● Extracted records:
(** * The apiserver receive adapter: stats reporter and process start-up

    A shallow embedding of

    - [pkg/adapter/apiserver/stats_reporter.go] (the apiserver importer's
      stats reporter: [NewStatsReporter], [ReportEventCount], [generateTag]),
    - [cmd/apiserver_receive_adapter/main.go] (the adapter's [main]),
    - the ingress stats reporter, of which only the test is at hand,

    together with the part of the metrics machinery those functions call:
    the tag maps of [go.opencensus.io/tag] and the view worker of
    [go.opencensus.io/stats/view]. *)

From Stdlib Require Import ZArith String Ascii List Lia DecimalString DecimalFacts.
From stdpp Require Import base option gmap strings list fin_maps.

Local Open Scope string_scope.
Local Open Scope Z_scope.

(** ** Go errors

  A value of Go's [error] interface is [option error]: [None] is [nil]. *)

Inductive error : Type :=
| errInvalidKeyName
| errInvalidValue
| errDifferentView (name : string)
| errorString (msg : string).

(** ** [go.opencensus.io/tag] *)

Module tag.

(** [tag.Key] is a struct holding the key's name; two keys are the same
    map key when their names are equal. *)
Definition Key : Type := string.

(** [tag.Map]: a Go map from keys to values. *)
Abbreviation Map := (gmap string string).

Definition maxKeyLength : nat := 255.

(** Only the printable characters 0x20 (space) to 0x7e (tilde) are accepted.
    The library ranges over the runes of the string; a byte outside ASCII
    starts a rune above 0x7e, so the test is the same byte by byte. *)
Definition validChar (c : ascii) : bool :=
  (32 <=? nat_of_ascii c)%nat && (nat_of_ascii c <=? 126)%nat.

Definition isASCII (s : string) : bool :=
  forallb validChar (list_ascii_of_string s).

Definition checkKeyName (name : string) : bool :=
  negb (String.length name =? 0)%nat
  && (String.length name <=? maxKeyLength)%nat
  && isASCII name.

Definition checkValue (v : string) : bool :=
  (String.length v <=? maxKeyLength)%nat && isASCII v.

Definition NewKey (name : string) : error + Key :=
  if checkKeyName name then inr name else inl errInvalidKeyName.

(** A mutator changes a tag map or fails. *)
Definition Mutator : Type := Map → error + Map.

(** [Map.insert]: the value is stored only when the key is not there yet. *)
Definition insert (k : Key) (v : string) (m : Map) : Map :=
  match m !! k with
  | Some _ => m
  | None => <[k := v]> m
  end.

Definition Insert (k : Key) (v : string) : Mutator :=
  fun m => if checkValue v then inr (insert k v m) else inl errInvalidValue.

Fixpoint mutate (ms : list Mutator) (m : Map) : error + Map :=
  match ms with
  | [] => inr m
  | mod_ :: rest =>
      match mod_ m with
      | inl e => inl e
      | inr m' => mutate rest m'
      end
  end.

(** [tag.New(ctx, mutators...)], for a context [ctx] that carries no tag
    map (such as [context.Background()]): the mutators are applied in
    order to a new, empty map; the first failure is returned. *)
Definition New (ms : list Mutator) : error + Map := mutate ms ∅.

End tag.

(** ** [go.opencensus.io/stats] and [go.opencensus.io/stats/view] *)

Module stats.

(** A measure, as made by [stats.Int64(name, description, unit)] or
    [stats.Float64]. *)
Record Measure : Type := mkMeasure {
  Name : string;
  Description : string;
  Unit_ : string
}.

Definition UnitDimensionless : string := "1".
Definition UnitMilliseconds : string := "ms".

Definition Int64 (name description unit_ : string) : Measure :=
  mkMeasure name description unit_.

(** A measurement: a value of a measure ([Measure.M(v)]). *)
Record Measurement : Type := mkMeasurement {
  measure : Measure;
  value : Z
}.

Definition M (m : Measure) (v : Z) : Measurement := mkMeasurement m v.

End stats.

Module view.

(** [view.Count()] returns the package's one [aggCount] value
    ([stats/view/aggregation.go]: [func Count() *Aggregation { return
    aggCount }]); [view.Distribution(bounds...)] allocates a new
    aggregation on every call. *)
Inductive Aggregation : Type :=
  | Count
  | Distribution (bounds : list Z).

Record View : Type := mkView {
  Name : string;
  Description : string;
  Measure : stats.Measure;
  Aggregation_ : Aggregation;
  TagKeys : list tag.Key
}.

● Your instructions:
If a line in the material contains "match", show it.

● Exercise response:
  match m !! k with
  match ms with
      match mod_ m with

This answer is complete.